(* ===== verification/Reporters.v ===== *)
(** serverplugin/influxdb.go and the reporters of serverplugin/metrics.go: a
    goroutine that writes the metrics of a registry to InfluxDB at every tick.

    go-metrics (the registry and the snapshots of its metrics) and the client of
    InfluxDB are arguments; [F] are the floating-point numbers, which are only
    passed on. *)
From S2P Require Import Prelude Go KVStore.
Open Scope go_scope.

Section reporter.
Context {F : Type}.

(** ** The metrics of a registry, as snapshots *)

(** [Percentiles] gets its arguments in ten-thousandths. *)
Record summary : Type := mk_summary {
  sCount : Z; sMax : Z; sMin : Z; sMean : F; StdDev : F; Variance : F; Percentiles : list Z -> list F
}.
Record rates : Type := mk_rates { rCount : Z; Rate1 : F; Rate5 : F; Rate15 : F; RateMean : F }.

(** The cases of the type switch, and any other metric. *)
Inductive metric : Type :=
| Counter (v : Z) | Gauge (v : Z) | GaugeFloat64 (v : F)
| Histogram (ms : summary) | Meter (ms : rates) | Timer (ms : summary) (rs : rates)
| OtherMetric.

(** [client.Point], [client.BatchPoints]. *)
Inductive value : Type := VInt (z : Z) | VFloat (f : F).
Record Point : Type := mk_Point {
  Measurement : string; Tags : option (gmap string string); Fields : gmap string value; Time : Z
}.
Record BatchPoints : Type := mk_BatchPoints { Points : list Point; bDatabase : string }.

(** The six percentiles; the indexing panics on a shorter slice. *)
Definition percentiles (ms : summary) : result (list (string * value)) :=
  match Percentiles ms [5000; 7500; 9500; 9900; 9990; 9999] with
  | p50 :: p75 :: p95 :: p99 :: p999 :: p9999 :: _ =>
      Ok [("p50", VFloat p50); ("p75", VFloat p75); ("p95", VFloat p95); ("p99", VFloat p99); ("p999", VFloat p999);
          ("p9999", VFloat p9999)]
  | _ => Panic
  end.

Definition summary_fields (ms : summary) : list (string * value) :=
  [("count", VInt (sCount ms)); ("max", VInt (sMax ms)); ("mean", VFloat (sMean ms)); ("min", VInt (sMin ms));
   ("stddev", VFloat (StdDev ms)); ("variance", VFloat (Variance ms))].

(** What a metric has in its point: the end of its name, and its fields. *)
Definition metric_fields (i : metric) : result (option (string * list (string * value))) :=
  match i with
  | Counter v => Ok (Some (".count", [("value", VInt v)]))
  | Gauge v => Ok (Some (".gauge", [("value", VInt v)]))
  | GaugeFloat64 v => Ok (Some (".gauge", [("value", VFloat v)]))
  | Histogram ms => ps ← percentiles ms; Ok (Some (".histogram", summary_fields ms ++ ps))
  | Meter ms =>
      Ok (Some (".meter", [("count", VInt (rCount ms)); ("m1", VFloat (Rate1 ms)); ("m5", VFloat (Rate5 ms));
                           ("m15", VFloat (Rate15 ms)); ("mean", VFloat (RateMean ms))]))
  | Timer ms rs =>
      ps ← percentiles ms;
      Ok (Some (".timer", summary_fields ms ++ ps ++
                          [("m1", VFloat (Rate1 rs)); ("m5", VFloat (Rate5 rs)); ("m15", VFloat (Rate15 rs));
                           ("meanrate", VFloat (RateMean rs))]))
  | OtherMetric => Ok None
  end.

Definition point (tags : option (gmap string string)) (now : Z) (name : string) (i : metric) : result (option Point) :=
  match metric_fields i with
  | Ok (Some (suffix, fields)) => Ok (Some (mk_Point (name +:+ suffix) tags (list_to_map fields) now))
  | Ok None => Ok None
  | Err e => Err e
  | Panic => Panic | Fatal => Fatal | Blocked => Blocked
  end.

(** ** The reporter *)
Section run.
Context {W U C : Type}.
(** [reg.Each] in the order of its iteration, [time.Now], [url.Parse];
    [client.NewClient], which only builds a value from its configuration, and the
    methods of a client. *)
Context (Each : prog W (list (string * metric))) (now : prog W Z) (Parse : string -> U + error)
  (NewClient : U -> string -> string -> C + error)
  (Write : C -> BatchPoints -> prog W (option error)) (Ping : C -> prog W (option error)).

Record reporter : Type := mk_reporter {
  interval : Z; url : U; database : string; username : string; password : string; tags : option (gmap string string);
  client : option C
}.

Definition set_client (c : option C) (r : reporter) : reporter :=
  mk_reporter (interval r) (url r) (database r) (username r) (password r) (tags r) c.

(** [makeClient] assigns the client also when there is an error. *)
Definition makeClient (r : reporter) : reporter * option error :=
  match NewClient (url r) (username r) (password r) with
  | inl c => (set_client (Some c) r, None)
  | inr e => (set_client None r, Some e)
  end.

(** The function that [Each] calls; every point has its own time. *)
Fixpoint collect_points (tags : option (gmap string string)) (ms : list (string * metric)) : prog W (list Point) :=
  match ms with
  | [] => mret []
  | (name, i) :: ms =>
      t ← now;
      p ← lift (point tags t name i);
      ps ← collect_points tags ms;
      mret (option_list p ++ ps)
  end.

(** A method of the client; one of a nil client panics. *)
Definition with_client {A} (r : reporter) (f : C -> prog W A) : prog W A :=
  match client r with Some c => f c | None => lift Panic end.

Definition send_metrics (r : reporter) : prog W (option error) :=
  ms ← Each;
  pts ← collect_points (tags r) ms;
  with_client r (fun c => Write c (mk_BatchPoints pts (database r))).

(** The two cases of the select. *)
Inductive tick : Type := IntervalTick | PingTick.

Definition reporter_turn (t : tick) (r : reporter) : prog W reporter :=
  match t with
  | IntervalTick => _ ← send_metrics r; mret r
  | PingTick =>
      err ← with_client r Ping;
      match err with
      | Some _ => mret (makeClient r).1
      | None => mret r
      end
  end.

(** The loop, which has no end, over the ticks so far. *)
Fixpoint reporter_turns (ts : list tick) (r : reporter) : prog W reporter :=
  match ts with
  | [] => mret r
  | t :: ts => r ← reporter_turn t r; reporter_turns ts r
  end.

(** [run]: [time.NewTicker] panics unless the interval is positive. *)
Definition reporter_run (ts : list tick) (r : reporter) : prog W reporter :=
  if interval r <=? 0 then lift Panic else reporter_turns ts r.

(** None when it returns before its loop. *)
Definition InfluxDBWithTags (ts : list tick) (d : Z) (url database username password : string)
    (tags : option (gmap string string)) : prog W (option reporter) :=
  match Parse url with
  | inr _ => mret None
  | inl u =>
      match makeClient (mk_reporter d u database username password tags None) with
      | (r, None) => r ← reporter_run ts r; mret (Some r)
      | (_, Some _) => mret None
      end
  end.

Definition InfluxDB (ts : list tick) (d : Z) (url database username password : string) : prog W (option reporter) :=
  InfluxDBWithTags ts d url database username password None.

(** ** Facts *)

(** A call that returns, whatever the state. *)
Definition calm {A} (p : prog W A) : Prop := forall w, exists w' a, p w = (w', Ok a).

(** The name of the point of a metric; one of a kind that is not known has
    none. *)
Definition measured (x : string * metric) : option string :=
  match x.2 with
  | Counter _ => Some (x.1 +:+ ".count")
  | Gauge _ | GaugeFloat64 _ => Some (x.1 +:+ ".gauge")
  | Histogram _ => Some (x.1 +:+ ".histogram")
  | Meter _ => Some (x.1 +:+ ".meter")
  | Timer _ _ => Some (x.1 +:+ ".timer")
  | OtherMetric => None
  end.

(** go-metrics gives as many percentiles as it was asked for. *)
Definition sized (i : metric) : Prop :=
  match i with
  | Histogram ms | Timer ms _ => forall ps, length (Percentiles ms ps) = length ps
  | _ => True
  end.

### Your assignment
All lines of the data above that include the word "rCount" must be shown.

### Finished task
Record rates : Type := mk_rates { rCount : Z; Rate1 : F; Rate5 : F; Rate15 : F; RateMean : F }.
      Ok (Some (".meter", [("count", VInt (rCount ms)); ("m1", VFloat (Rate1 ms)); ("m5", VFloat (Rate5 ms));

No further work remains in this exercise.